La direction fut directe aux toilettes. Elles empestaient << PANNE D’EAU >>.
Il ne s’y attardera pas.
Il tomba nez-à-nez avec un occupant de son gîte septique : “Bonjour”, dit-il.
- Bonjour, dit l’autre.
Il disparut dans le repli au relent de puanteur.
Puis, Franck se planta devant la vitre noire, les bras campés sur la barre de maintien ; l’oculus éclairé, blanc, de la porte des toilettes y transparaissait comme la pleine-lune.
Dehors sévissait une tempête terrible ; il fixait alors la lune, comme l’illusion parfaite de ses songes.
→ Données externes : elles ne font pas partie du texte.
(** one more piece is copied from the user *)
Lemma copied_piece b B u s s1 l rest i n :
  user_file u (l ++ rest) -> Forall is_byte (l ++ rest) -> 0 <= i <= Z.of_nat (length l) ->
  0 <= n <= DMA_HWICAP_BITFILE_BUFFER_SIZE -> i + n <= Z.of_nat (length l) ->
  used_buffer b B (be_words (take (Z.to_nat i) l)) s s1 ->
  exists s2, copy_to_block B (u + i) n s1 = Ok 0 s2 /\
    used_buffer b B (be_words (take (Z.to_nat i) l)) s s2 /\
    holds s2 (B, 0) (take (Z.to_nat n) (drop (Z.to_nat i) l)).
Proof.
  intros Hu Hb Hi Hn Hl [H1 (x & Hx & Ex)].
  assert (bufs s1 !! B = Some x) as HB1 by (rewrite Ex; apply lookup_insert_eq).
  eexists. split; [exact (copy_to_block_eq B u (l ++ rest) (u + i) n x s1 Hu ltac:(lia) HB1 ltac:(lia))|].
  replace (u + i - u) with i by lia.
  rewrite env_bytes_take; [|rewrite length_drop, length_app; lia|apply Forall_drop, Hb].
  rewrite drop_app_le, take_app_le by (rewrite ?length_drop; lia).
  set (pl := take (Z.to_nat n) (drop (Z.to_nat i) l)).
  assert (Z.of_nat (length pl) = n) as Hpl by (unfold pl; rewrite length_take_le; [lia|rewrite length_drop; lia]).
  split; [split; [exact (did_then _ _ _ _ _ H1 (did_copied _ B pl x (u + i) n s1))|]|].
  - exists (pl ++ drop (length pl) x). split; [rewrite length_app, length_drop; lia|].
    unfold copied. simpl. rewrite Ex. apply insert_insert_eq.
  - exists (pl ++ drop (length pl) x). split; [apply lookup_insert_eq|]. cbn [snd].
    rewrite slice_intro by (rewrite ?length_app; lia). rewrite Nat2Z.id, drop_0, take_app_length. reflexivity.
Qed.

Lemma wp_user_icap_pieces b B u s l rest (Q : bool * Z -> shell -> Prop) :
  user_bar_is b s -> (exists x, Z.of_nat (length x) = DMA_HWICAP_BITFILE_BUFFER_SIZE /\ bufs s !! B = Some x) ->
  user_file u (l ++ rest) -> Forall is_byte (l ++ rest) -> Z.of_nat (length l) < 2 ^ 32 ->
  (forall s', used_buffer b B (be_words l) s s' -> Q (true, 0) s') ->
  (forall s' ws, ~ icap_ready b -> ws `prefix_of` be_words l -> used_buffer b B ws s s' -> Q (false, 0) s') ->
  wp (loop (piece_fuel (Z.of_nat (length l))) (user_icap_piece B (Z.of_nat (length l))) (0, u)) Q s.
Proof.
  intros Hbar (x0 & Hx0 & HB) Hu Hb Hlen Hok Hbad. set (len := Z.of_nat (length l)) in *.
  destruct (at_piece_start len ltac:(lia)) as [Hstart Hfuel].
  apply (wp_loop (fun v s1 => at_piece len (fst v) /\ snd v = u + fst v /\
      used_buffer b B (be_words (take (Z.to_nat (fst v)) l)) s s1) (fun v _ => pieces_left len (fst v)));
    [| |exact Hfuel].
  2:{ cbn [fst snd]. split; [exact Hstart|]. split; [lia|]. split; [apply did_refl|].
      exists x0. split; [exact Hx0|]. symmetry. apply insert_id, HB. }
  intros [i q] s1 (Hi & Hq & H1). cbn [fst snd] in *. subst q. unfold user_icap_piece.
  destruct (Z.ltb_spec i len) as [Hlt|Hge]; cbn [negb].
  2:{ apply wp_ret, Hok. rewrite take_ge in H1 by (unfold len in *; destruct Hi; lia). exact H1. }
  destruct (next_piece len i Hi Hlt Hlen) as (Hn & Hm & Hnext & Hu2 & Hmu).
  cbv zeta. set (n := piece_size len i) in *. destruct Hnext as [Hr Hm2]. destruct Hi as [Hi _].
  destruct (copied_piece b B u s s1 l rest i n Hu Hb Hi ltac:(lia) ltac:(unfold len in *; lia) H1)
    as (s2 & Es2 & H2 & Hp2).
  apply wp_bind. unfold wp at 1. rewrite Es2. cbn [nz Z.eqb negb].
  set (pl := take (Z.to_nat n) (drop (Z.to_nat i) l)) in *.
  assert (Z.of_nat (length pl) = n) as Hpl
    by (unfold pl; rewrite length_take_le; [lia|rewrite length_drop; unfold len in *; lia]).
  apply wp_bind. rewrite <- Hpl at 1. apply (wp_bitstream_icap_helper b);
    [exact (memory_only_bar _ _ _ (proj1 (proj1 H2)) Hbar)|exact Hp2| | |].
  - apply Forall_take, Forall_drop. apply Forall_app in Hb. apply Hb.
  - unfold DMA_HWICAP_BITFILE_BUFFER_SIZE in *. lia.
  - intros r s3 H3. destruct (nz r) eqn:Er.
    + apply wp_ret. destruct H3 as (k & H3 & [[-> _]|[_ Hno]]); [discriminate Er|].
      apply (Hbad s3 (be_words (take (Z.to_nat i) l) ++ take k (be_words pl)) Hno);
        [|exact (used_buffer_quiet _ _ _ _ _ _ _ H2 H3)].
      transitivity (be_words (take (Z.to_nat (i + n)) l)); [|apply be_words_take_prefix].
      rewrite be_words_next by (unfold len in *; lia). apply prefix_app.
      exists (drop k (be_words pl)). symmetry. apply take_drop.
    + apply nz_false in Er. subst r. apply wrote_prefix_all in H3. apply wp_ret. cbn [fst snd].
      rewrite Hu2. split; [split; [split; [exact Hr|exact Hm2]|split; [lia|]]|exact Hmu].
      rewrite be_words_next by (unfold len in *; lia). exact (used_buffer_quiet _ _ _ _ _ _ _ H2 H3).
Qed.

Lemma string_bufs_insert f b m B x :
  B < b -> <[B := x]> (string_bufs f b m) = string_bufs f b (<[B := x]> m).
Proof.
  intros H. unfold string_bufs. rewrite 4!(insert_insert_ne _ B) by lia. reflexivity.
Qed.

Lemma string_bufs_delete f b m B : B < b -> delete B (string_bufs f b m) = string_bufs f b (delete B m).
Proof. intros H. unfold string_bufs. rewrite 4!delete_insert_ne by lia. reflexivity. Qed.

Lemma env_bytes_bytes n l : Forall is_byte (env_bytes n l).
Proof.
  unfold env_bytes. apply Forall_forall. intros x (i & -> & _)%list_elem_of_fmap.
  unfold is_byte, u8. apply Z.mod_pos_bound. lia.
Qed.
L’orage, juste à ce moment là, avait grondé, et l’éclair qui zébrait l’Horizon sur le wagon de queue du train de nuit, ses deux lanternes rouges... Un mystère.
Quand la porte s’ouvrit des toilettes, il crut bien défaillir - l’odeur était juste bonne à le ramener sur terre !
Merde ! jura-t-il en lui : Y’a toujours quet’chose qui cloche dans ces trains. Quand c’est pas la bouffe infecte, le vin tourné, où la compagnie, l’infâme compagnie des wagons-lits ...
Il regagna sa cabine.
Au passage, Franck surprit une discussion entre la Grand-mère du 22 et sa petite fille :
“ Elle est pas grande la mer, dit la petite. Elle est jusqu’à là-bas ! elle est jusqu’à tout là-bas...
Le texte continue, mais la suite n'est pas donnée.